(Collected data entries)
┄┄┄┄┄┄┄┄┄┄

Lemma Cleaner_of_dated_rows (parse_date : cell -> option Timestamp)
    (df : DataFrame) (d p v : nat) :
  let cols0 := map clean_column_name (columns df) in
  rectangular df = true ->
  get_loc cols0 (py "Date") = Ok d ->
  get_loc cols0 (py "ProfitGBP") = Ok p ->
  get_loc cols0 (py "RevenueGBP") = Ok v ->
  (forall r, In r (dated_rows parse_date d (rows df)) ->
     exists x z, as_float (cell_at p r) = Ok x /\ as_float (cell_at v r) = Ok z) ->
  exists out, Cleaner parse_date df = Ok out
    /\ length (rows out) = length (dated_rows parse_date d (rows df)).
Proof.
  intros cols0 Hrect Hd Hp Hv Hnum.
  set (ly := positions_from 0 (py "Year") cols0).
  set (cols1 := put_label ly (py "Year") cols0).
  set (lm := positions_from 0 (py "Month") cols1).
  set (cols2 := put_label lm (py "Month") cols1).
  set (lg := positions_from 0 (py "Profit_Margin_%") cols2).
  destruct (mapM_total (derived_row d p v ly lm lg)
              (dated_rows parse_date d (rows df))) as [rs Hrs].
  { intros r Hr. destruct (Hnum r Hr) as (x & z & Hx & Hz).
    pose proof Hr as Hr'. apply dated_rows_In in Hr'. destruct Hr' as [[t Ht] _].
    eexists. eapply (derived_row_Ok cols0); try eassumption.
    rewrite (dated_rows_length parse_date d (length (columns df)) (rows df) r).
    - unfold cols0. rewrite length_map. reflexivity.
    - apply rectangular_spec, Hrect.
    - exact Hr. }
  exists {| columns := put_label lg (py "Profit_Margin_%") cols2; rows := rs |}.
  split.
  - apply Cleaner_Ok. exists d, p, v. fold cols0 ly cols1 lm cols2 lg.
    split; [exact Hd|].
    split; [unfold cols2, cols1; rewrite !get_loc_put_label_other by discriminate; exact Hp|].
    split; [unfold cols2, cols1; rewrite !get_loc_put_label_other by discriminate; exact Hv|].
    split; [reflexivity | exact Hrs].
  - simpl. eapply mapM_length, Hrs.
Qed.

┄┄┄┄┄┄┄┄┄┄

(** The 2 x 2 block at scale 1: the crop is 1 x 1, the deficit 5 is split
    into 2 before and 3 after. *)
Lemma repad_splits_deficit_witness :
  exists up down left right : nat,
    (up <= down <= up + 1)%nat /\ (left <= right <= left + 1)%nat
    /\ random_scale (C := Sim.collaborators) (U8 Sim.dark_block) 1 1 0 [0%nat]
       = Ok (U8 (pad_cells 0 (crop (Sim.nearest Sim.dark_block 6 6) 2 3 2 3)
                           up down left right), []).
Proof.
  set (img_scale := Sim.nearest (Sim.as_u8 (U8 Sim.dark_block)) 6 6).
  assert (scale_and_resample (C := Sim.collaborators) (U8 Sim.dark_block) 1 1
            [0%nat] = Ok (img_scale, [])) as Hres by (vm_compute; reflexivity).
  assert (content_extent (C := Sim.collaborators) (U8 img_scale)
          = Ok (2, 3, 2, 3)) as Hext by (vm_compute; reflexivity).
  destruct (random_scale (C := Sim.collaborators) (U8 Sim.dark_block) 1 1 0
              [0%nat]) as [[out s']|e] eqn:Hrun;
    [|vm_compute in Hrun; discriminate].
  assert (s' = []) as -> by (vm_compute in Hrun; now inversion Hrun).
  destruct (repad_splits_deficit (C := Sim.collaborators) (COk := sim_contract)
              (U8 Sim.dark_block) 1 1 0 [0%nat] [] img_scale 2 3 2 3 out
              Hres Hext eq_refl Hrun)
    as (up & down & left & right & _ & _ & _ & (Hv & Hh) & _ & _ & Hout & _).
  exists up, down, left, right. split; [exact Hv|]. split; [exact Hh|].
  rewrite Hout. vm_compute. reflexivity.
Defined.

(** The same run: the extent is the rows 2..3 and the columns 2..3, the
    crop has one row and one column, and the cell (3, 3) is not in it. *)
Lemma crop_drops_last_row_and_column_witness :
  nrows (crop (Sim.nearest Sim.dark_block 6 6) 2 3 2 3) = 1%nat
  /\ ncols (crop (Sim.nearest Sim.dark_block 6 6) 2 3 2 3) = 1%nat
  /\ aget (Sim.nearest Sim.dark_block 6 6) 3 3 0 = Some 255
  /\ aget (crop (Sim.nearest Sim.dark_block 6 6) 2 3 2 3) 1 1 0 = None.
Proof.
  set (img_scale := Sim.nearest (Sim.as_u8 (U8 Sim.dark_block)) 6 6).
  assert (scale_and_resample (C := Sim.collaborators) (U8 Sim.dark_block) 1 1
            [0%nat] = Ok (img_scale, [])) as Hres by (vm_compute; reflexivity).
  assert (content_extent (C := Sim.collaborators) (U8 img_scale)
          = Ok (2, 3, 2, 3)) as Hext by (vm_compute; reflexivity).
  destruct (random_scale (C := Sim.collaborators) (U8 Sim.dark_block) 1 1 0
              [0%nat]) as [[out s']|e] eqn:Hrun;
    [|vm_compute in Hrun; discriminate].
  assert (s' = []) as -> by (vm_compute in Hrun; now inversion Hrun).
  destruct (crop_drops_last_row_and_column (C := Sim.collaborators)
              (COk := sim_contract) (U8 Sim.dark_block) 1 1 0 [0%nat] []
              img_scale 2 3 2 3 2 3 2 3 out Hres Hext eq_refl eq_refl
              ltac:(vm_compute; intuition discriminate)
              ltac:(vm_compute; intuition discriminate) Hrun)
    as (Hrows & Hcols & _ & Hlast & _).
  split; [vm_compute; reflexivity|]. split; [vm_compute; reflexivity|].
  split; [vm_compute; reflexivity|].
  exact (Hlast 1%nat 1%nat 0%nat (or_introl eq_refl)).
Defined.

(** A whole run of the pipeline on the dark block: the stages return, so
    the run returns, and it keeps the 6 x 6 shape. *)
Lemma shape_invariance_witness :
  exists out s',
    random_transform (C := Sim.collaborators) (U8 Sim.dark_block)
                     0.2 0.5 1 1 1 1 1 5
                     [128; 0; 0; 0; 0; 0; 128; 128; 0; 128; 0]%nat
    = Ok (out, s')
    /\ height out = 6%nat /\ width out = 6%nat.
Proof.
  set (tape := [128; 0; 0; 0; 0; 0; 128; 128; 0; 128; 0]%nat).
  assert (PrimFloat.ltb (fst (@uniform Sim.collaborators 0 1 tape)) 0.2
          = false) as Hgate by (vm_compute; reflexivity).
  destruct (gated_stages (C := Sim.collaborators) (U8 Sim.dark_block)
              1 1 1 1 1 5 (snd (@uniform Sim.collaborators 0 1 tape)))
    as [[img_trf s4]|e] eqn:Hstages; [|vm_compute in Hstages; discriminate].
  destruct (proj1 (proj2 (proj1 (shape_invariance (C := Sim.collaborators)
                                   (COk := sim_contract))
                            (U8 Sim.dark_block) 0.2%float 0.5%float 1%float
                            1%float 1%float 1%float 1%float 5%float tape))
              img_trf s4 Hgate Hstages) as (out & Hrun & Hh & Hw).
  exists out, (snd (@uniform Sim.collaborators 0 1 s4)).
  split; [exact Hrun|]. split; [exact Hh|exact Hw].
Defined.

┄┄┄┄┄┄┄┄┄┄

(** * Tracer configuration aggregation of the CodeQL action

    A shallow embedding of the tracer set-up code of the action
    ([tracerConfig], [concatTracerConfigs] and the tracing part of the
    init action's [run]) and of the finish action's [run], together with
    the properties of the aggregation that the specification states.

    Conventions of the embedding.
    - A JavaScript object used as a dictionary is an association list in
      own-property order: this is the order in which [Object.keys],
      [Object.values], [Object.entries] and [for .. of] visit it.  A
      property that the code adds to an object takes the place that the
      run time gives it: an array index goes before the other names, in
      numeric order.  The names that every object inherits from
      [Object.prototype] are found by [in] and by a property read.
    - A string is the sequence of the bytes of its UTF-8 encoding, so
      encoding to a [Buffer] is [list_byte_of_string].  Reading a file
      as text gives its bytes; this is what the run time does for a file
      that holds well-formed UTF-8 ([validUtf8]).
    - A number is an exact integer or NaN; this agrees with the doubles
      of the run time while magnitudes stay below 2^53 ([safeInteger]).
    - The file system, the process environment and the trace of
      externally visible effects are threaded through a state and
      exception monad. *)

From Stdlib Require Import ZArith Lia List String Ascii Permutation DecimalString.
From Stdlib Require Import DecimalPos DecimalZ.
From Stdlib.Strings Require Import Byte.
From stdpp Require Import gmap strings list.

┄┄┄┄┄┄┄┄┄┄

ABOUT THIS TASK: When the line with "Lemma Cleaner_of_dated_rows (parse_date" is reached in the data above, start copying there, and copy each line exactly until the line with "- exact Hr." has been copied; copy nothing else.

OUTPUT FOR THIS EXERCISE:
Lemma Cleaner_of_dated_rows (parse_date : cell -> option Timestamp)
    (df : DataFrame) (d p v : nat) :
  let cols0 := map clean_column_name (columns df) in
  rectangular df = true ->
  get_loc cols0 (py "Date") = Ok d ->
  get_loc cols0 (py "ProfitGBP") = Ok p ->
  get_loc cols0 (py "RevenueGBP") = Ok v ->
  (forall r, In r (dated_rows parse_date d (rows df)) ->
     exists x z, as_float (cell_at p r) = Ok x /\ as_float (cell_at v r) = Ok z) ->
  exists out, Cleaner parse_date df = Ok out
    /\ length (rows out) = length (dated_rows parse_date d (rows df)).
Proof.
  intros cols0 Hrect Hd Hp Hv Hnum.
  set (ly := positions_from 0 (py "Year") cols0).
  set (cols1 := put_label ly (py "Year") cols0).
  set (lm := positions_from 0 (py "Month") cols1).
  set (cols2 := put_label lm (py "Month") cols1).
  set (lg := positions_from 0 (py "Profit_Margin_%") cols2).
  destruct (mapM_total (derived_row d p v ly lm lg)
              (dated_rows parse_date d (rows df))) as [rs Hrs].
  { intros r Hr. destruct (Hnum r Hr) as (x & z & Hx & Hz).
    pose proof Hr as Hr'. apply dated_rows_In in Hr'. destruct Hr' as [[t Ht] _].
    eexists. eapply (derived_row_Ok cols0); try eassumption.
    rewrite (dated_rows_length parse_date d (length (columns df)) (rows df) r).
    - unfold cols0. rewrite length_map. reflexivity.
    - apply rectangular_spec, Hrect.
    - exact Hr. }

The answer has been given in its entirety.